The Threat of Deflation Still Looms Over the Economy


New construction projects are at their lowest level in the United States since 1984.

The economy is at its lowest inflation rate since 1932.

The threat of deflation is, more than ever, clear and present in trading rooms and economic research institutes. Even today, two figures point to a degradation of the economic situation across the Atlantic. The first, that of new construction projects, reveals a new aggravation of the crisis in the United States’ real-estate sector; indeed, they have fallen by 18.9% as compared to October, amounting to a total of 625,000 in adjusted data at an annual rate.

It’s the lowest level attained by this figure since 1959, and the creation of the index by the Commerce Department.

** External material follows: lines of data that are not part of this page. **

(** * Momo's Guide to Monsters: the knowledge-check engine

    A shallow embedding of the tier resolver, the knowledge gatherer, the
    information extractors and the bestiary merger of
    [scripts/knowledge-check-dialog.mjs], of the click handler of
    [scripts/main.mjs] and of the tier settings of [scripts/settings.mjs],
    followed by the properties the design document states about them.

    Conventions.  JavaScript numbers that the module compares or prints are
    whole numbers here ([Z]); [undefined]/[null] is [None]; a plain object
    whose enumeration order matters is an association list in insertion
    order; what the host application provides (localisation and the
    system's label tables) is a record of functions handed to every
    operation, and what it decides (the dice, the clock) is an argument. *)

From Stdlib Require Import ZArith String Ascii List Bool Lia.
From stdpp Require Import base option list gmap strings pretty.

Open Scope Z_scope.

(* ------------------------------------------------------------------ *)
(** ** JavaScript values and idioms *)
(* ------------------------------------------------------------------ *)

Module Js.

(** Truthiness of a number: only [0] is falsy (NaN does not arise from
    whole numbers). *)
Definition truthy_num (n : Z) : bool := negb (n =? 0).

(** Truthiness of a string: only the empty string is falsy. *)
Definition truthy_str (s : string) : bool := negb (String.eqb s EmptyString).

(** Truthiness of a possibly-undefined number or string. *)
Definition truthy_onum (n : option Z) : bool :=
  match n with Some k => truthy_num k | None => false end.

Definition truthy_ostr (s : option string) : bool :=
  match s with Some k => truthy_str k | None => false end.

(** [a || b] on strings, [a] possibly undefined. *)
Definition or_str (a : option string) (b : string) : string :=
  match a with
  | Some s => if truthy_str s then s else b
  | None => b
  end.

(** [a >= b] where [a] may be [undefined]: [undefined] converts to NaN
    and every comparison with NaN is false. *)
Definition ge (a : option Z) (b : Z) : bool :=
  match a with Some x => b <=? x | None => false end.

(** Truthiness of [xs.length]. *)
Definition truthy_len {A} (xs : list A) : bool :=
  match xs with [] => false | _ :: _ => true end.

(** [Array.prototype.join]. *)
Definition join (sep : string) (l : list string) : string :=
  String.concat sep l.

(** [String(n)] for a whole number. *)
Definition num_to_string (n : Z) : string := pretty n.

(** A plain object with string keys, in insertion order.  Assigning to an
    existing key keeps its position; a new key goes last. *)
Definition obj (A : Type) : Type := list (string * A).

Fixpoint obj_get {A} (k : string) (o : obj A) : option A :=
  match o with
  | [] => None
  | (k', v) :: r => if String.eqb k k' then Some v else obj_get k r
  end.

Fixpoint obj_set {A} (k : string) (v : A) (o : obj A) : obj A :=
  match o with
  | [] => [(k, v)]
  | (k', v') :: r =>
      if String.eqb k k' then (k, v) :: r else (k', v') :: obj_set k v r
  end.

(** [Object.entries]. *)
Definition entries {A} (o : obj A) : list (string * A) := o.

End Js.

(* ------------------------------------------------------------------ *)
(** ** Tier settings ([settings.mjs]) *)
(* ------------------------------------------------------------------ *)

Module Settings.

(** One tier of [getAllTierConfig()]: its difficulty and the information
    kinds it reveals, in display order. *)
Record TierCfg := { dc : Z; info : list string }.

(** The object [getAllTierConfig()] returns: always the five tiers. *)
Record AllTierConfig := {
  tier1 : TierCfg;
  tier2 : TierCfg;
  tier3 : TierCfg;
  tier4 : TierCfg;
  tier5 : TierCfg
}.

(** [tierConfig[tierId]]: [undefined] for any other key. *)
Definition tier_get (c : AllTierConfig) (tierId : string) : option TierCfg :=
  if String.eqb tierId "tier1" then Some (tier1 c)
  else if String.eqb tierId "tier2" then Some (tier2 c)
  else if String.eqb tierId "tier3" then Some (tier3 c)
  else if String.eqb tierId "tier4" then Some (tier4 c)
  else if String.eqb tierId "tier5" then Some (tier5 c)
  else None.

(** [DEFAULT_TIER_INFO] and [DEFAULT_DCS]. *)
Definition DEFAULT_TIER_INFO : Js.obj (list string) :=
  [("tier1", ["resistances"]);
   ("tier2", ["conditionImmunities"]);
   ("tier3", ["highestStat"]);
   ("tier4", ["lowestStat"]);
   ("tier5", [])].

(** [INFO_TYPES]: the information kinds and the message key of each. *)
Definition INFO_TYPES : Js.obj string :=
  [("resistances", "MKC.InfoType.Resistances");
   ("conditionImmunities", "MKC.InfoType.ConditionImmunities");
   ("highestStat", "MKC.InfoType.HighestStat");
   ("lowestStat", "MKC.InfoType.LowestStat");
   ("ac", "MKC.InfoType.AC");
   ("hp", "MKC.InfoType.HP");
   ("speed", "MKC.InfoType.Speed");
   ("senses", "MKC.InfoType.Senses");
   ("languages", "MKC.InfoType.Languages");
   ("cr", "MKC.InfoType.CR");
   ("creatureType", "MKC.InfoType.CreatureType");
   ("allStats", "MKC.InfoType.AllStats");
   ("allSaves", "MKC.InfoType.AllSaves");
   ("legendaryActions", "MKC.InfoType.LegendaryActions");
   ("legendaryResistances", "MKC.InfoType.LegendaryResistances")].

Definition DEFAULT_DCS : Js.obj Z :=
  [("tier1", 12); ("tier2", 15); ("tier3", 18); ("tier4", 22); ("tier5", 25)].

(** What [getAllTierConfig()] returns when every setting still has its
    registered default. *)
Definition default_tier (t : string) : TierCfg :=
  {| dc := default 0 (Js.obj_get t DEFAULT_DCS);
     info := default [] (Js.obj_get t DEFAULT_TIER_INFO) |}.

Definition default_config : AllTierConfig :=
  {| tier1 := default_tier "tier1";
     tier2 := default_tier "tier2";
     tier3 := default_tier "tier3";
     tier4 := default_tier "tier4";
     tier5 := default_tier "tier5" |}.

End Settings.

(* ------------------------------------------------------------------ *)
(** ** The host application and the monster's data *)
(* ------------------------------------------------------------------ *)

Module Host.

(** What the module reads from the host: [game.i18n] and the label
    tables of [CONFIG.DND5E].  A table lookup gives the entry's [label]
    (or [abbreviation]) when the entry exists and has one. *)
Record t := {
  localize : string -> string;
  format : string -> list (string * string) -> string;
  damageTypes : string -> option string;
  conditionTypes : string -> option string;
  languages : string -> option string;
  creatureTypes : string -> option string;
  abilityLabel : string -> option string;
  abilityAbbreviation : string -> option string;
  toUpperCase : string -> string
}.

End Host.

Module Monster.

(** [trait.value]: a [Set], an array, or anything else.  A [Set] is
    enumerated in insertion order, so both carry a list. *)
Inductive TraitValue :=
| VSet (l : list string)
| VArray (l : list string)
| VOther.

Record Trait := { value : TraitValue; custom : option string }.

(** [ability.save]: an object with a possibly missing [value], a bare
    number, or nothing. *)
Inductive Save :=
| SaveObj (v : option Z)
| SaveNum (n : Z)
| SaveNone.

Record Ability := { score : Z; save : Save }.

Record Movement := {
  walk : option Z;
  fly : option Z;
  swim : option Z;
  climb : option Z;
  burrow : option Z;
  hover : bool;
  move_units : option string
}.

Record Senses := {
  darkvision : option Z;
  blindsight : option Z;
  tremorsense : option Z;
  truesight : option Z;
  special : option string;
  sense_units : option string
}.

Record CreatureType := { type_value : option string; subtype : option string }.

(** [actor.system], restricted to what the module reads: the fields the
    extractors use on a monster, and the skill totals used on the acting
    character.  [abilities] keeps the object's enumeration order; every
    number is whole (a fractional challenge rating is not modelled). *)
Record System := {
  abilities : Js.obj Ability;
  dv : option Trait;
  dr : option Trait;
  di : option Trait;
  ci : option Trait;
  languages : option Trait;
  ac_value : option Z;
  hp_max : option Z;
  hp_formula : option string;
  movement : option Movement;
  senses : option Senses;
  cr : option Z;
  creature_type : option CreatureType;
  legact_max : option Z;
  legres_max : option Z;
  skills : Js.obj Z
}.

(** An actor document. *)
Record Actor := {
  id : string;
  name : string;
  type : string;
  isOwner : bool;
  system : System
}.

End Monster.

(* ------------------------------------------------------------------ *)
(** ** The knowledge bundle *)
(* ------------------------------------------------------------------ *)

Module Knowledge.

(** A displayed scalar: a number passed through, or text. *)
Inductive Scalar :=
| SNum (n : Z)
| SStr (s : string).

Record SubItem := { sub_label : string; sub_items : list string }.

(** An information item is a plain object; which of [value], [items] and
    [subItems] it carries decides how it is displayed. *)
Record InfoItem := {
  label : string;
  value : option Scalar;
  formula : option string;
  items : option (list string);
  emptyText : option string;
  subItems : option (list SubItem)
}.

(** [{label, value}] *)
Definition scalar_item (l : string) (v : Scalar) : InfoItem :=
  {| label := l; value := Some v; formula := None;
     items := None; emptyText := None; subItems := None |}.

(** [{label, value, formula}] *)
Definition formula_item (l : string) (v : Scalar) (f : option string) : InfoItem :=
  {| label := l; value := Some v; formula := f;
     items := None; emptyText := None; subItems := None |}.

(** [{label, items, emptyText}] *)
Definition list_item (l : string) (xs : list string) (e : string) : InfoItem :=
  {| label := l; value := None; formula := None;
     items := Some xs; emptyText := Some e; subItems := None |}.

(** What [_getInfoByType] returns: [null], one item, or an array. *)
Inductive Info :=
| InfoNull
| InfoOne (i : InfoItem)
| InfoMany (l : list InfoItem).

(** The items a result of [_getInfoByType] contributes to a tier. *)
Definition items_of (i : Info) : list InfoItem :=
  match i with
  | InfoNull => []
  | InfoOne x => [x]
  | InfoMany l => l
  end.

(** One entry of [knowledge.tiers].  [label], [icon] and [level] are
    spread from the tier-label table and are missing for an id the
    table does not have. *)
Record TierData := {
  id : string;
  tier_label : option string;
  icon : option string;
  level : option Z;
  unlocked : bool;
  info : list InfoItem
}.

Record t := { tiers : list TierData; hasAny : bool }.

End Knowledge.

(* ------------------------------------------------------------------ *)
(** ** The information extractors ([MonsterKnowledgeDialog]) *)
(* ------------------------------------------------------------------ *)

Module Extract.
Import Knowledge.

(** [-Infinity], a whole number, [Infinity]: the running extreme of the
    ability scan starts at an infinity. *)
Inductive ext :=
| NegInf
| Fin (n : Z)
| PosInf.

(** [n > e] and [n < e] for a whole number [n]. *)
Definition gt_ext (n : Z) (e : ext) : bool :=
  match e with NegInf => true | Fin m => m <? n | PosInf => false end.

Definition lt_ext (n : Z) (e : ext) : bool :=
  match e with NegInf => false | Fin m => n <? m | PosInf => true end.

(** The value of [ability.save?.value ?? ability.save ?? 0]: a number, or
    the save object itself when it has no [value]. *)
Inductive SaveVal :=
| SvNum (n : Z)
| SvObj.

Definition save_of (s : Monster.Save) : SaveVal :=
  match s with
  | Monster.SaveObj (Some v) => SvNum v
  | Monster.SaveObj None => SvObj
  | Monster.SaveNum n => SvNum n
  | Monster.SaveNone => SvNum 0
  end.

(** The sign printed before a save: a plus for [save >= 0], else nothing. *)
Definition save_sign (s : SaveVal) : string :=
  match s with
  | SvNum n => if 0 <=? n then "+" else EmptyString
  | SvObj => EmptyString
  end.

The second figure which gives evidence of the gravity of the situation of the world’s first economic power is inflation without a doubt. It has continued its slow decrease, following a drop in the price index of 1.7% in November as compared to October. At an annual rate, prices continue to progress, but slowly at 1.1%.

A Deflationary Scenario

A year ago, this news would have delighted industrials and consumers, who were complaining about the increase of raw material and the labels constant change. Today, however, this decrease means bad news because this drop of the upwards pressure on prices is symptomatic of an anemic demand and a dying consumption, pushing businesses to decrease their selling prices.

The economists’ biggest fear is indeed that the spiral of deflation is coming, that which joins deflation and a decrease in activity and production. With the figure of new building projects and that of manufacturer ISM at the beginning of the month, everything leads to the conclusion that this scenario is plausible. One particular factor could nevertheless carry hope. Mostly, the announced deflation plays a big part in the drop in energy prices, a factor which could be able to boost American purchasing power.